Based on what i think could be done with this game tabletop wise, my question for today is what video game or other media do you think would make an excellent board game?


Friday, 6 March 2015

Marvel: Rollin' Through the Ages

Well, I'm back. I got locked out of Google for a few days and so could not update the blog. A few sugary bribes and things are easily sorted though, but it was looking dicey for awhile. It is appropriate then that I am here today to discuss a new craze sweeping the gaming world, or is it an old one? I am talking about a game of dice, appropriately named Dice Masters. Now Dice Masters has a rake of different IPs it works under, including DC, Yu-Gi-Oh and D&D, but the one I will be focusing on, as it is the one I play, is Marvel Dice Masters.

Dice Masters runs on simple mechanics that do surprisingly complicated things. The ideas seem fine; draw dice from your bag, roll them, roll them again if you want, use what you get. It's later on when you deal with a Magic style combat mechanic and dice management system that dictates different dice are moved to different areas based on what they were used for that gets interesting, and within those two things lies the trick to the game (I think). But let me explain.

Players take it in turns to draw four dice from their bag and roll them. Your bag starts with 8 Sidekick dice in it; generic dice with varying kinds of energy (mana) and very small minions called Sidekicks. On front of you, you will have 6-8 cards of some of your favourite Marvel heroes and villains. Each of them have their own effects and abilities to make the team work, and on each of them is a number of dice which need to be bought with energy. There are also various action cards with their own effects that both players can buy dice from. In either case, once bought they go into you bag and join the fray. The aim is to roll 'character faces' on your dice, which are then fielded and work almost exactly like creatures in Magic do. Each one has a cost, an attack value, and a defense value. At the end of your turn, you may assign attackers, and the opponent blockers. The trick in the game comes from what happens next.

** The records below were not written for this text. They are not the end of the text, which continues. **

Lemma createBooking_stores_valid_row_witness :
  created (snd (createBooking UTC.host Salon.noPhone Salon.takesAll newYear 2 Salon.db
                         (Salon.request 1 1 (Some 7) "09:30" "10:00" None))) = true
  /\ (let row := newRow newYear 2 (Salon.request 1 1 (Some 7) "09:30" "10:00" None) in
      fst
        (createBooking UTC.host Salon.noPhone Salon.takesAll newYear 2 Salon.db
           (Salon.request 1 1 (Some 7) "09:30" "10:00" None)) =
      insertBooking Salon.db row /\
      status row = pending /\
      (exists businessRow : Business,
         In businessRow (business Salon.db) /\
         business_id businessRow = booking_business_id row /\ business_is_active businessRow = true) /\
      (exists service : Service,
         In service (services Salon.db) /\
         service_id service = booking_service_id row /\
         service_business_id service = booking_business_id row /\ service_is_active service = true) /\
      timeFormatTest (booking_start_time row) = true /\
      timeFormatTest (booking_end_time row) = true /\
      (exists s e : Z,
         timeStringToMinutes (booking_start_time row) = Num s /\
         timeStringToMinutes (booking_end_time row) = Num e /\ 0 <= s < e) /\
      lt (Date_parse UTC.host (booking_date row)) (Num (Date_setHours0 UTC.host newYear)) = false /\
      ((forall b : Booking, In b (bookings Salon.db) -> booking_id b <> 2) ->
       exists details : BookingDetails,
         created_data
           (snd
              (createBooking UTC.host Salon.noPhone Salon.takesAll newYear 2 Salon.db
                 (Salon.request 1 1 (Some 7) "09:30" "10:00" None))) =
         Some details /\ details_booking details = row)).
Proof.
  assert (H1 : created (snd (createBooking UTC.host Salon.noPhone Salon.takesAll newYear 2 Salon.db
                                 (Salon.request 1 1 (Some 7) "09:30" "10:00" None))) = true)
    by (vm_compute; reflexivity).
  split; [exact H1|].
  exact (createBooking_stores_valid_row
           UTC.host Salon.noPhone Salon.takesAll newYear 2 Salon.db
           (Salon.request 1 1 (Some 7) "09:30" "10:00" None)
           H1).
Defined.

Lemma createBooking_failure_writes_nothing_witness :
  created (snd (createBooking UTC.host Salon.noPhone Salon.takesAll newYear 2 Salon.db
                         (Salon.request 1 1 (Some 7) "09:00" "09:30" None))) = false
  /\ (fst
        (createBooking UTC.host Salon.noPhone Salon.takesAll newYear 2 Salon.db
           (Salon.request 1 1 (Some 7) "09:00" "09:30" None)) =
      Salon.db /\
      exists errs : list string,
        errs <> [] /\
        created_errors
          (snd
             (createBooking UTC.host Salon.noPhone Salon.takesAll newYear 2 Salon.db
                (Salon.request 1 1 (Some 7) "09:00" "09:30" None))) =
        Some errs).
Proof.
  assert (H1 : created (snd (createBooking UTC.host Salon.noPhone Salon.takesAll newYear 2 Salon.db
                                 (Salon.request 1 1 (Some 7) "09:00" "09:30" None))) = false)
    by (vm_compute; reflexivity).
  split; [exact H1|].
  exact (createBooking_failure_writes_nothing
           UTC.host Salon.noPhone Salon.takesAll newYear 2 Salon.db
           (Salon.request 1 1 (Some 7) "09:00" "09:30" None)
           H1).
Defined.

Lemma createBooking_checked_against_ledger_witness :
  created (snd (createBooking UTC.host Salon.noPhone Salon.takesAll newYear 7 db
                         (Salon.request 1 1 None "10:00" "11:00" (Some 2)))) = true
  /\ selectService db 1 1 = Some dinner
  /\ In (row 1 1 1 "Ann@Example.com" "2030-01-07" "10:00" "11:00" 2 confirmed) (bookings db)
  /\ booking_business_id (row 1 1 1 "Ann@Example.com" "2030-01-07" "10:00" "11:00" 2 confirmed) = 1
  /\ booking_service_id (row 1 1 1 "Ann@Example.com" "2030-01-07" "10:00" "11:00" 2 confirmed) = 1
  /\ booking_date (row 1 1 1 "Ann@Example.com" "2030-01-07" "10:00" "11:00" 2 confirmed) = "2030-01-07"
  /\ (status (row 1 1 1 "Ann@Example.com" "2030-01-07" "10:00" "11:00" 2 confirmed) = pending
            \/ status (row 1 1 1 "Ann@Example.com" "2030-01-07" "10:00" "11:00" 2 confirmed) = confirmed)
  /\ (requires_staff dinner = true ->
             booking_staff_member_id (row 1 1 1 "Ann@Example.com" "2030-01-07" "10:00" "11:00" 2 confirmed) = None)
  /\ timeSlotsOverlap "10:00" "11:00" "10:00" "11:00" = true
  /\ (requires_staff dinner = false /\
      orElse (new_party_size (Salon.request 1 1 None "10:00" "11:00" (Some 2))) 1 +
      party_size (row 1 1 1 "Ann@Example.com" "2030-01-07" "10:00" "11:00" 2 confirmed) <=
      capacity dinner).
Proof.
  assert (H1 : created (snd (createBooking UTC.host Salon.noPhone Salon.takesAll newYear 7 db
                                 (Salon.request 1 1 None "10:00" "11:00" (Some 2)))) = true)
    by (vm_compute; reflexivity).
  assert (H3 : In (row 1 1 1 "Ann@Example.com" "2030-01-07" "10:00" "11:00" 2 confirmed) (bookings db))
    by (left; reflexivity).
  assert (H7 : status (row 1 1 1 "Ann@Example.com" "2030-01-07" "10:00" "11:00" 2 confirmed) = pending
                   \/ status (row 1 1 1 "Ann@Example.com" "2030-01-07" "10:00" "11:00" 2 confirmed) = confirmed)
    by (right; reflexivity).
  assert (H8 : requires_staff dinner = true ->
                    booking_staff_member_id (row 1 1 1 "Ann@Example.com" "2030-01-07" "10:00" "11:00" 2 confirmed) = None)
    by (discriminate).
  split; [exact H1|].
  split; [reflexivity|].
  split; [exact H3|].
  split; [reflexivity|].
  split; [reflexivity|].
  split; [reflexivity|].
  split; [exact H7|].
  split; [exact H8|].
  split; [reflexivity|].
  exact (createBooking_checked_against_ledger
           UTC.host Salon.noPhone Salon.takesAll newYear 7 db
           (Salon.request 1 1 None "10:00" "11:00" (Some 2)) dinner
           (row 1 1 1 "Ann@Example.com" "2030-01-07" "10:00" "11:00" 2 confirmed)
           H1 eq_refl H3 eq_refl eq_refl eq_refl H7 H8 eq_refl).
Defined.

Any characters that get knocked out go to a Prep Area, and get rolled in the player's next turn along with the four dice they draw, leaving inconsistency in what characters they had fielded, but giving much bigger opportunities on their dice and what they can buy, so not all is in vain. Characters that are blocked and not killed stay fielded. However, any characters that are not blocked attack the opposing player themself, who will have 15-20 life to begin with. As you may guess at this point, the aim of the game is to reduce your opponent to 0 life. The crux of the matter however is any unblocked heroes go to your Used Pile after dealing damage, where they lie dormant until your bag empties. What this creates is a power dynamic in the combat system where every action has a balancing consequence, and it develops a complexity in the game that you would not expect from a game of dice. If you can get your head around this element, you are good to go.

It is fast paced (most of the time), ever changing, and very cheap. It takes time to master (I'm still getting there), but anyone can pick it up and have fun with it.


My question for today is simple; what is your favourite dice game?


Also, if you are in the Limerick area and are interested in trying Dice Masters out, it will be running at both upcoming events BrOccasion and Knavecon, so why not come down and have a go to see what you think?

Stay tuned.

Monday, 2 March 2015

Booking face time

So I mentioned in my last post that Tabled would be coming to Facebook , and so it has. Social media is the way of the future, and there is no escaping it.

I am working on getting the page to auto-update when there are updates here at the blog, and I will start doing competitions on the page in due time also. Hopefully with luck it will help bring more people to the community.

As for the blog, BroCon's teaser event BrOccasion will be at the end of this month, and Knavecon at the start of next so there will be plenty of coverage from those events and plenty of content on the games played. On the technological side of things there is plenty out in the next three months with coverage to be had on those also.

Next post will be coming soon, on a certain game that has become very popular very fast, with almost a drug like quality and addictiveness to it. Stay tuned to find out.

Tuesday, 17 February 2015

Golden Gaming

I mentioned in my 2014 series that I was then only talking about games from that year that I had actually gotten to play. Funny then that come 2015 I should get to play what for me at least has become the best 2014 had to offer, and it only came around toward the end of the year at that. I am talking of Alchemists, and as the name might suggest, this game is absolute gold.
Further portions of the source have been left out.